Definition buf_readM {A} (bp : nat) (f : list u8 → M fs A) : M fs A :=
  guarded (LBuffer bp) (b ← buf bp; f (b_data b)).
Definition buf_read {A} (bp : nat) (f : list u8 → A) : M fs A :=
  buf_readM bp (λ d, mret (f d)).

Definition buf_write (bp : nat) (f : list u8 → M fs (list u8)) : M fs unit :=
  guarded (LBuffer bp)
    (b ← buf bp;
     d ← f (b_data b);
     set_data bp d;;
     b ← buf bp;
     bwrite b).

(** The same with a conditional write: [f] computes a result and, when the
    buffer is modified, its new contents. *)
Definition buf_update {A} (bp : nat) (f : list u8 → M fs (A * option (list u8))) : M fs A :=
  guarded (LBuffer bp)
    (b ← buf bp;
     r ← f (b_data b);
     match snd r with
     | Some d => set_data bp d;; b ← buf bp; bwrite b
     | None => mret tt
     end;;
     mret (fst r)).

Definition block_readM {A} (msg : string) (blockno : u32) (f : list u8 → M fs A) : M fs A :=
  r ← bread blockno;
  bp ← expect r msg;
  a ← buf_readM bp f;
  brelse bp;;
  mret a.
Definition block_read {A} (msg : string) (blockno : u32) (f : list u8 → A) : M fs A :=
  block_readM msg blockno (λ d, mret (f d)).

Definition block_write (msg : string) (blockno : u32) (f : list u8 → M fs (list u8)) : M fs unit :=
  r ← bread blockno;
  bp ← expect r msg;
  buf_write bp f;;
  brelse bp.

(** ** Invariant *)

Definition block_ok (d : list u8) : Prop := length d = Z.to_nat BSIZE ∧ bytes_ok d.

Definition disk_ok (D : list (list u8)) : Prop :=
  length D = Z.to_nat FSSIZE ∧ Forall block_ok D.

Record buffer_ok (D : list (list u8)) (b : Buffer) : Prop := {
  buf_refcnt : 0 ≤ b_refcnt b ≤ USIZE_MAX;
  buf_coherent : b_valid b = true → 0 ≤ b_blockno b ∧ D !! Z.to_nat (b_blockno b) = Some (b_data b);
  buf_pinned : 0 < b_refcnt b → b_valid b = true;
}.

Record cache_ok (D : list (list u8)) (B : list Buffer) : Prop := {
  cache_disk : disk_ok D;
  cache_len : length B = Z.to_nat NBUF;
  cache_bufs : Forall (buffer_ok D) B;
  cache_unique i j bi bj :
    B !! i = Some bi → B !! j = Some bj → b_valid bi = true → b_valid bj = true →
    b_blockno bi = b_blockno bj → i = j;
}.

(** The pins of the cache: block number and reference count of each
    referenced slot. *)
Definition pin (b : Buffer) : option (Z * Z) :=
  if b_refcnt b =? 0 then None else Some (b_blockno b, b_refcnt b).
Definition pins (B : list Buffer) : list (option (Z * Z)) := pin <$> B.

(** [room k P]: at least [k] more blocks can be pinned. *)
Definition free_slots (P : list (option (Z * Z))) : nat := length (filter (λ o, o = None) P).
Definition room (k : nat) (P : list (option (Z * Z))) : Prop :=
  (k ≤ free_slots P)%nat ∧ Z.of_nat k ≤ NBUF ∧
  ∀ i b c, P !! i = Some (Some (b, c)) → 0 < c ∧ c + Z.of_nat k ≤ USIZE_MAX.

(** Slot [i] pinned once more, for block [b]. *)
Inductive pinned (P : list (option (Z * Z))) (i : nat) (b : Z) : list (option (Z * Z)) → Prop :=
| pinned_new : P !! i = Some None → pinned P i b (<[i := Some (b, 1)]> P)
| pinned_again c : P !! i = Some (Some (b, c)) → 0 < c → pinned P i b (<[i := Some (b, c + 1)]> P).

Definition unlocked (h : list lock) : Prop :=
  (BCACHE_LOCK ∉ h) ∧ (∀ i, LBuffer i ∉ h).

(** What a balanced file system operation may change below the inode cache. *)
Record ext (s : fs) (D' : list (list u8)) (s' : fs) : Prop := {
  ext_disk : disk s' = D';
  ext_ok : cache_ok D' (bcache s');
  ext_pins : pins (bcache s') = pins (bcache s);
  ext_icache : icache s' = icache s;
  ext_held : held s' = held s;
}.

(** A state in which [k] blocks can be pinned by the next operation. *)
Record ready (k : nat) (s : fs) : Prop := {
  ready_ok : cache_ok (disk s) (bcache s);
  ready_room : room k (pins (bcache s));
  ready_unlocked : unlocked (held s);
}.

Lemma ext_refl s : cache_ok (disk s) (bcache s) → ext s (disk s) s.
Proof. done. Qed.

Lemma ext_trans s D1 s1 D2 s2 : ext s D1 s1 → ext s1 D2 s2 → ext s D2 s2.
Proof. intros [] []. split; congruence. Qed.

Lemma ext_ready k s D' s' : ready k s → ext s D' s' → ready k s'.
Proof. intros [] [<- ????]. split; [done|congruence|congruence]. Qed.

Lemma room_le k k' P : (k' ≤ k)%nat → room k P → room k' P.
Proof. intros ? (Hf & Hk & Hc). split_and!; [lia|lia|]. intros i b c Hi. specialize (Hc i b c Hi). lia. Qed.

Lemma ready_le k k' s : (k' ≤ k)%nat → ready k s → ready k' s.
Proof. intros ? []. split; eauto using room_le. Qed.

Lemma free_slots_insert P i o o' :
  P !! i = Some o →
  (free_slots (<[i := o']> P) + (if o is None then 1 else 0) =
   free_slots P + (if o' is None then 1 else 0))%nat.
Proof.
  unfold free_slots. revert i. induction P as [|p P IH]; intros [|i] Hi; try done.
  - injection Hi as ->. simpl. rewrite !filter_cons.
    destruct o, o'; repeat case_decide; simplify_eq; simpl; lia.
  - simpl in *. rewrite !filter_cons. specialize (IH i Hi). destruct (decide (p = None)); simpl; lia.
Qed.

Lemma pinned_room k P i b P' : room (S k) P → pinned P i b P' → room k P'.
Proof.
  intros (Hf & Hk & Hc) Hp. destruct Hp as [Hi|c Hi Hc0]; (split; [|split; [lia|]]).
  - pose proof (free_slots_insert P i None (Some (b, 1)) Hi). simpl in *. lia.
  - intros j b' c' Hj. rewrite list_lookup_insert in Hj. case_decide as Hd.
    + simplify_eq. fs_lia.
    + specialize (Hc j b' c' Hj). lia.
  - pose proof (free_slots_insert P i _ (Some (b, c + 1)) Hi). simpl in *. lia.
  - intros j b' c' Hj. rewrite list_lookup_insert in Hj. case_decide as Hd.
    + simplify_eq. specialize (Hc i b' c Hi). lia.
    + specialize (Hc j b' c' Hj). lia.
Qed.

Lemma pinned_lookup P i b P' : pinned P i b P' → ∃ c, P' !! i = Some (Some (b, c)) ∧ 0 < c.
Proof.
  intros [Hi|c Hi Hc].
  - exists 1. split; [|lia]. apply list_lookup_insert_eq. by eapply lookup_lt_Some.
  - exists (c + 1). split; [|lia]. apply list_lookup_insert_eq. by eapply lookup_lt_Some.
Qed.

Lemma pins_lookup_Some B i b c :
  pins B !! i = Some (Some (b, c)) →
  ∃ bf, B !! i = Some bf ∧ b_blockno bf = b ∧ b_refcnt bf = c ∧ c ≠ 0.
Proof.
  unfold pins. rewrite list_lookup_fmap. intros (bf & Hbf & Hp)%fmap_Some.
  exists bf. unfold pin in Hp. destruct (Z.eqb_spec (b_refcnt bf) 0); naive_solver.
Qed.

(** ** Specifications *)

Ltac fs_simpl :=
  cbn [held set_held Locks_fs disk bcache icache fs_held set_bcache set_disk set_icache
       b_blockno b_refcnt b_valid b_data] in *.

(** Locks of the model are taken and released in nested order. *)
Ltac not_held :=
  fs_simpl; repeat (apply not_elem_of_cons; split; [done|]);
  match goal with
  | |- _ ∉ [] => apply not_elem_of_nil
  | H : unlocked _ |- _ => first [apply H | apply (proj2 H)]
  | _ => assumption
  end.
Ltac wp_lock := apply wp_acquire; [not_held|]; fs_simpl.
Ltac wp_unlock := eapply wp_release; [fs_simpl; reflexivity|not_held|]; fs_simpl.

Lemma wp_buf i s b Q : bcache s !! i = Some b → Q b s → wp (buf i) s Q.
Proof. intros ??. unfold buf. wp_steps. by eapply wp_expect. Qed.

Lemma wp_set_buf i b s Q :
  Q tt (set_bcache (<[i := b]> (bcache s)) s) → wp (set_buf i b) s Q.
Proof. done. Qed.

(** The two scans of [bget]. *)
Definition cached (blockno : Z) (b : Buffer) : Prop :=
  b_blockno b = blockno ∧ (0 < b_refcnt b ∨ b_valid b = true).

Lemma slots_split pre i post : slots = pre ++ i :: post → i = length pre ∧ (i < Z.to_nat NBUF)%nat.
Proof.
  unfold slots. intros Heq.
  assert (seq 0 (Z.to_nat NBUF) !! length pre = Some i) as Hi
    by (rewrite Heq; by apply list_lookup_middle).
  apply lookup_seq in Hi as [-> Hi]. by rewrite Nat.add_0_l.
Qed.

Lemma bget_scan_hit blockno D B I h Q :
  length B = Z.to_nat NBUF → unlocked h →
  (∀ i b, B !! i = Some b → b_blockno b = blockno → b_refcnt b + 1 ≤ USIZE_MAX ∧ 0 ≤ b_refcnt b) →
  (∀ i b, B !! i = Some b → cached blockno b →
     Q (inr i) (mkFs D (<[i := mkBuffer blockno (b_refcnt b + 1) (b_valid b) (b_data b)]> B) I h)) →
  ((∀ i b, B !! i = Some b → ¬ cached blockno b) → Q (inl tt) (mkFs D B I (BCACHE_LOCK :: h))) →
  wp (for_each slots (bget_hit blockno) tt) (mkFs D B I (BCACHE_LOCK :: h)) Q.
Proof.
  intros Hlen Hu Hov Hhit Hmiss.
  apply (wp_for_each (λ pre _ s, s = mkFs D B I (BCACHE_LOCK :: h) ∧
    ∀ j b, (j < length pre)%nat → B !! j = Some b → ¬ cached blockno b)).
  - split; [done|]. simpl. lia.
  - intros pre i post [] s Hsl [-> Hpre]. apply slots_split in Hsl as [-> Hi].
    set (i := length pre) in *.
    assert (is_Some (B !! i)) as [b Hb] by (apply lookup_lt_is_Some; lia).
    unfold bget_hit. wp_step. wp_lock. wp_step. eapply wp_buf; [done|].
    destruct ((b_blockno b =? blockno) && _) eqn:E.
    + assert (cached blockno b) as Hc.
      { unfold cached. apply andb_true_iff in E as [E1%Z.eqb_eq [E2%Z.ltb_lt|E2]%orb_true_iff]; auto. }
      destruct (Hov i b Hb (proj1 Hc)). wp_steps. apply wp_set_buf. fs_simpl.
      wp_step. wp_unlock. wp_step. wp_unlock. wp_steps.
      replace (b_blockno b) with blockno by (symmetry; apply Hc). by apply Hhit.
    + wp_step. wp_unlock. wp_steps. split; [done|].
      rewrite length_app. simpl. intros j b' Hj Hb'.
      destruct (decide (j = i)) as [->|]; [|apply (Hpre j); [lia|done]].
      rewrite Hb in Hb'. injection Hb' as <-. intros [Heq Hor].
      apply andb_false_iff in E as [E%Z.eqb_neq|[E1%Z.ltb_ge E2]%orb_false_iff]; [done|].
      destruct Hor; [lia|congruence].
  - intros [] s [-> Hall]. apply Hmiss. intros i b Hb. apply (Hall i); [|done].
    apply lookup_lt_Some in Hb. unfold slots. rewrite length_seq. lia.
Qed.

Lemma bget_scan_free blockno D B I h Q :
  length B = Z.to_nat NBUF → unlocked h →
  (∃ i b, B !! i = Some b ∧ b_refcnt b = 0) →
  (∀ i b, B !! i = Some b → b_refcnt b = 0 →
     Q (inr i) (mkFs D (<[i := mkBuffer blockno 1 false (b_data b)]> B) I h)) →
  wp (for_each slots (bget_free blockno) tt) (mkFs D B I (BCACHE_LOCK :: h)) Q.
Proof.
  intros Hlen Hu (i0 & b0 & Hi0 & Hr0) Hhit.
  apply (wp_for_each (λ pre _ s, s = mkFs D B I (BCACHE_LOCK :: h) ∧ (length pre ≤ i0)%nat)).
  - split; [done|]. simpl. lia.
  - intros pre i post [] s Hsl [-> Hpre]. apply slots_split in Hsl as [-> Hi].
    set (i := length pre) in *.
    assert (is_Some (B !! i)) as [b Hb] by (apply lookup_lt_is_Some; lia).
    unfold bget_free. wp_step. wp_lock. wp_step. eapply wp_buf; [done|].
    destruct (Z.eqb_spec (b_refcnt b) 0) as [E|E].
    + wp_steps. apply wp_set_buf. fs_simpl.
      wp_step. wp_unlock. wp_step. wp_unlock. wp_steps. by apply Hhit.
    + wp_step. wp_unlock. wp_steps. split; [done|].
      rewrite length_app. simpl.
      destruct (decide (i = i0)); [|fold i; lia]. subst i0. congruence.
  - intros [] s [-> Hle]. apply lookup_lt_Some in Hi0.
    unfold slots in Hle. rewrite length_seq in Hle. lia.
Qed.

■ **Task**:
Take every line from the data that contains the word "pose".

■ **Expected answer**:
  - pose proof (free_slots_insert P i None (Some (b, 1)) Hi). simpl in *. lia.
  - pose proof (free_slots_insert P i _ (Some (b, c + 1)) Hi). simpl in *. lia.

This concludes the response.